According to the United States Census Bureau, overall national divorce rates have decreased in recent decades. But about 10 percent of couples don't make it to their fifth anniversary and about 25 percent call it quits before their tenth anniversary.

Not all rates have declined. The Wall Street Journal reported a surge in the rates for "gray divorce" -- breakups by people over age 50. "Their rate has doubled over the past two decades," the paper notes. And for many of them, "it is not their first marital split. Fifty-three percent of the people over 50 now getting divorced have done so at least once before. Having been married previously doubles the risk of divorce for those ages 50 to 64. For those ages 65 and up, the risk factor quadruples."

To add to their troubles, my experience is that most couples opting for divorces -- whether early or late in life -- fail to foresee that their breakups require them to deal with many complex financial problems in today's troubled economic times, and they have competing interests. The Wall Street Journal cautions that "This is especially true of women."
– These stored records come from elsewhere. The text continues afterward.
(** The [switch (inPdu.mtype)] at the end of [recvDgram]; [log] holds
    what was sent before it. *)
Definition recvDgram_switch (c : Connection) (buff : list byte)
    (bytesIn : Z) (inPdu : PDU) (errCode : Z) (log : list event) : received :=
  if mtype inPdu =? MsgType.SND then
    let '(actSndSz, sent) :=
      sendRaw c (PDU_bytes (outPdu_for (seqNum c) errCode MsgType.SNDACK)) sizeof_PDU in
    if negb (Int.to_size_t actSndSz =? sizeof_PDU) then
      mkReceived ERROR_PROTOCOL c buff (log ++ sent)
    else mkReceived bytesIn c buff (log ++ sent)
  else if mtype inPdu =? MsgType.CLOSE then
    let '(actSndSz, sent) :=
      sendRaw c (PDU_bytes (outPdu_for (seqNum c) errCode MsgType.CLOSEACK)) sizeof_PDU in
    if negb (Int.to_size_t actSndSz =? sizeof_PDU) then
      mkReceived ERROR_PROTOCOL c buff (log ++ sent)
    else mkReceived CONNECTION_CLOSED c buff (log ++ sent ++ close)
  else mkReceived ERROR_PROTOCOL c buff log.

(** [Connection::recvDgram] *)
Definition recvDgram (c : Connection) (buff : list byte) (buffSz : Z)
    (rx : option datagram) : received :=
  if buffSz >? MAX_DGRAM_SZ then mkReceived BUFF_OVERSIZED c buff []
  else
    let '(bytesIn, c, buff) := recvRaw c buff buffSz rx in
    let inPdu := PDU_of_bytes buff in
    let errCode := classify bytesIn inPdu buffSz in
    let c := set_seqNum (advance (seqNum c) errCode (dgram_sz inPdu)) c in
    if negb (errCode =? NO_ERROR) then
      let '(actSndSz, sent) :=
        sendRaw c (PDU_bytes (outPdu_for (seqNum c) errCode MsgType.ERROR)) sizeof_PDU in
      if negb (Int.to_size_t actSndSz =? sizeof_PDU) then
        mkReceived ERROR_PROTOCOL c buff sent
      else recvDgram_switch c buff bytesIn inPdu errCode sent
    else if Z.land (mtype inPdu) MsgType.FRAGMENT =? MsgType.FRAGMENT then
      let '(actSndSz, sent) :=
        sendRaw c (PDU_bytes (outPdu_for (seqNum c) errCode MsgType.SENDFRAGMENTACK))
          sizeof_PDU in
      if negb (Int.to_size_t actSndSz =? sizeof_PDU) then
        mkReceived ERROR_PROTOCOL c buff sent
      else mkReceived bytesIn c buff sent
    else recvDgram_switch c buff bytesIn inPdu errCode [].

(** What a call that sends leaves behind; [Undefined] when the source
    runs into undefined behaviour ([memcpy] with a negative length or
    past the end of the caller's buffer). *)
Inductive sending :=
| Sent (ret : Z) (c : Connection) (log : list event)
| Undefined.

(** [Connection::sendDgram].  [rx] is what the [recvRaw] for the
    acknowledgement finds. *)
Definition sendDgram (c : Connection) (sbuff : list byte) (sbuff_sz : Z)
    (rx : option datagram) : sending :=
  if negb (isAddrInit (outSockAddr c)) then Sent ERROR_GENERAL c []
  else
    let mt := if sbuff_sz >? MAX_BUFF_SZ then MsgType.SENDFRAGMENT else MsgType.SND in
    let sz := if sbuff_sz >? MAX_BUFF_SZ then MAX_BUFF_SZ else sbuff_sz in
    let buffer := write_at 8 (le_split 4 (seqNum c)) (_buffer c) in
    let buffer := write_at 4 (le_split 4 mt) buffer in
    let buffer := write_at 12 (le_split 4 sz) buffer in
    if (sz <? 0) || (Z.of_nat (length sbuff) <? sz) then Undefined
    else
      let buffer := write_at 20 (take (Z.to_nat sz) sbuff) buffer in
      let c := set_buffer buffer c in
      let totalSendSz := Int.to_int32 (Int.to_size_t (Int.to_size_t sz + sizeof_PDU)) in
      let '(bytesOut, log) := sendRaw c buffer totalSendSz in
      let c :=
        if sz =? 0 then set_seqNum (Int.to_uint32 (seqNum c + 1)) c
        else set_seqNum (Int.to_uint32 (seqNum c + sz)) c in
      let '(_, c, _) := recvRaw c (repeat Byte.x00 20) sizeof_PDU rx in
      Sent (Int.to_int32 (Int.to_size_t (Int.to_size_t bytesOut - sizeof_PDU))) c log.

(** [Connection::connect].  [PDU pdu = {0}] sets [proto_ver] to 0. *)
Definition connect (c : Connection) (rx : option datagram) : sending :=
  if negb (isAddrInit (outSockAddr c)) then Sent ERROR_GENERAL c []
  else
    let pdu :=
      {| proto_ver := 0; mtype := MsgType.CONNECT; seqnum := Int.to_int32 (seqNum c);
         dgram_sz := 0; err_num := 0 |} in
    let '(sndSz, log) := sendRaw c (PDU_bytes pdu) sizeof_PDU in
    if negb (Int.to_size_t sndSz =? sizeof_PDU) then Sent (-1) c log
    else
      let '(rcvSz, c, buff) := recvRaw c (PDU_bytes pdu) sizeof_PDU rx in
      if negb (Int.to_size_t rcvSz =? sizeof_PDU) then Sent (-1) c log
      else if negb (mtype (PDU_of_bytes buff) =? MsgType.CNTACK) then Sent (-1) c log
      else Sent 1 (set_connected true (set_seqNum (Int.to_uint32 (seqNum c + 1)) c)) log.

(** [Connection::disconnect].  [PDU pdu = {}] keeps [proto_ver = 1]. *)
Definition disconnect (c : Connection) (rx : option datagram) : sending :=
  let pdu :=
    {| proto_ver := 1; mtype := MsgType.CLOSE; seqnum := Int.to_int32 (seqNum c);
       dgram_sz := 0; err_num := 0 |} in
  let '(sndSz, log) := sendRaw c (PDU_bytes pdu) sizeof_PDU in
  if negb (Int.to_size_t sndSz =? sizeof_PDU) then Sent ERROR_GENERAL c log
  else
    let '(rcvSz, c, buff) := recvRaw c (PDU_bytes pdu) sizeof_PDU rx in
    if negb (Int.to_size_t rcvSz =? sizeof_PDU) then Sent ERROR_GENERAL c log
    else if negb (mtype (PDU_of_bytes buff) =? MsgType.CLOSEACK) then
      Sent ERROR_GENERAL c log
    else Sent CONNECTION_CLOSED c (log ++ close).

(** [Connection::listen], the single-peer accept of the endpoint. *)
Definition listen (c : Connection) (rx : option datagram) : sending :=
  if negb (isAddrInit (inSockAddr c)) then Sent ERROR_GENERAL c []
  else
    let '(rcvSz, c, buff) := recvRaw c (repeat Byte.x00 20) sizeof_PDU rx in
    if negb (Int.to_size_t rcvSz =? sizeof_PDU) then Sent ERROR_GENERAL c []
    else
      let pdu := PDU_of_bytes buff in
      let c := set_seqNum (Int.to_uint32 (Int.to_int32 (seqnum pdu + 1))) c in
      let pdu :=
        {| proto_ver := proto_ver pdu; mtype := MsgType.CNTACK;
           seqnum := Int.to_int32 (seqNum c); dgram_sz := dgram_sz pdu;
           err_num := err_num pdu |} in
      let '(sndSz, log) := sendRaw c (PDU_bytes pdu) sizeof_PDU in
      if negb (Int.to_size_t sndSz =? sizeof_PDU) then Sent ERROR_GENERAL c log
      else Sent 1 (set_connected true c) log.

(** What a call that loops over datagrams comes to: it returns, or it
    sits in [recvfrom] with nothing left to read, or the source runs
    into undefined behaviour. *)
Inductive looping :=
| Ended (ret : Z) (c : Connection) (out : list byte) (log : list event)
| Starved (c : Connection) (out : list byte) (log : list event)
| Wild.

(** [Connection::send]: [sendDgram] until the buffer is out.  [rxs]
    lists, trip by trip, what the [recvfrom] for the acknowledgement
    finds.  When the list is out the call stays in the [recvfrom] of
    the frame it has just sent (or, on an endpoint that is not set up,
    gets [ERROR_GENERAL] from [sendDgram] and returns). *)
Fixpoint send (c : Connection) (sbuff : list byte) (sbuff_sz : Z) (total : Z)
    (log : list event) (rxs : list (option datagram)) : looping :=
  if sbuff_sz >? 0 then
    match rxs with
    | [] =>
        match sendDgram c sbuff sbuff_sz None with
        | Sent _ c' sent =>
            if isAddrInit (outSockAddr c) then Starved c' [] (log ++ sent)
            else Ended (-1) c' [] (log ++ sent)
        | Undefined => Wild
        end
    | rx :: rest =>
        match sendDgram c sbuff sbuff_sz rx with
        | Sent sndSz c' sent =>
            if sndSz <=? 0 then Ended (-1) c' [] (log ++ sent)
            else
              send c' (drop (Z.to_nat sndSz) sbuff) (Int.to_int32 (sbuff_sz - sndSz))
                (Int.to_int32 (total + sndSz)) (log ++ sent) rest
        | Undefined => Wild
        end
    end
  else Ended total c [] log.

(** One trip of the loop of [Connection::recv]: the result of
    [recvDgram] on the zeroed [_buffer], the number of bytes copied
    out (computed in [size_t]), and whether the frame was a fragment.
    [room] is what is left of the caller's buffer. *)
Definition recv_copied (total rcvLen buffSz : Z) : Z :=
  if Int.to_size_t (Int.to_size_t total + Int.to_size_t (Int.to_size_t rcvLen - sizeof_PDU))
       >? Int.to_size_t buffSz
  then Int.to_int32 (buffSz - total)
  else Int.to_int32 (Int.to_size_t (Int.to_size_t rcvLen - sizeof_PDU)).

(** [Connection::recv]: the payloads of the frames up to the first
    one that is not a fragment, one after the other in the caller's
    buffer [out] of [buffSz] bytes. *)
Fixpoint recv (c : Connection) (out : list byte) (buffSz : Z) (total : Z)
    (log : list event) (rxs : list (option datagram)) : looping :=
  match rxs with
  | [] => Starved c out log
  | rx :: rest =>
      let r :=
        recvDgram c (repeat Byte.x00 (Z.to_nat MAX_DGRAM_SZ)) MAX_DGRAM_SZ rx in
      let c := set_buffer (rd_buff r) (rd_conn r) in
      let log := log ++ rd_log r in
      if rd_ret r =? CONNECTION_CLOSED then Ended CONNECTION_CLOSED c out log
      else
        let copied := recv_copied total (rd_ret r) buffSz in
        if (copied <? 0) || (MAX_BUFF_SZ <? copied)
           || (Z.of_nat (length out) <? total + copied) then Wild
        else
          let out :=
            write_at (Z.to_nat total)
              (take (Z.to_nat copied) (drop (Z.to_nat sizeof_PDU) (rd_buff r))) out in
          let total := Int.to_int32 (total + copied) in
          if Z.land (mtype (PDU_of_bytes (rd_buff r))) MsgType.FRAGMENT
               =? MsgType.FRAGMENT
          then recv c out buffSz total log rest
          else Ended total c out log
  end.

End Connection.

End Conn.

(** ** The writer and the dispatcher
    ([drexelprotocol/ftp.h], [drexelprotocol/server.h], [server.cpp]) *)

Module Server.
Import Wire Conn.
What follows are simple steps that divorcing spouses should take to protect themselves financially. They also are smart practices for spouses who remain married and individuals in all stages of relationships.

Educate yourself for financial planning. It's vital that you assume greater responsibility for your financial future. Don't rely exclusively on paid advisers. At the very least, become knowledgeable enough to raise good questions and evaluate answers when dealing with divorce attorneys and other professionals. The informed client gets the best advice.

A quick, low-cost way to become savvy is to sign up for adult education courses on taxes, investing and other aspects of personal finance. Select from an array of classes tailored to your interest that are available at places like high schools and community colleges. Courses cost a fraction of what it would otherwise cost to meet on a one-to-one basis with instructors, who usually are attorneys, CPAs and financial planners. Instructors use their hands-on experience to provide helpful, unbiased advice on topics that run the gamut from getting married or divorced, to timing the receipt of income and the payment of deductions to your best advantage.

These courses alert you to money-saving techniques that you can apply yourself or, should you decide to seek professional help, test out on your advisers. And, conceivably, those advisers might turn out to be your instructors, whom you've had an excellent chance to evaluate.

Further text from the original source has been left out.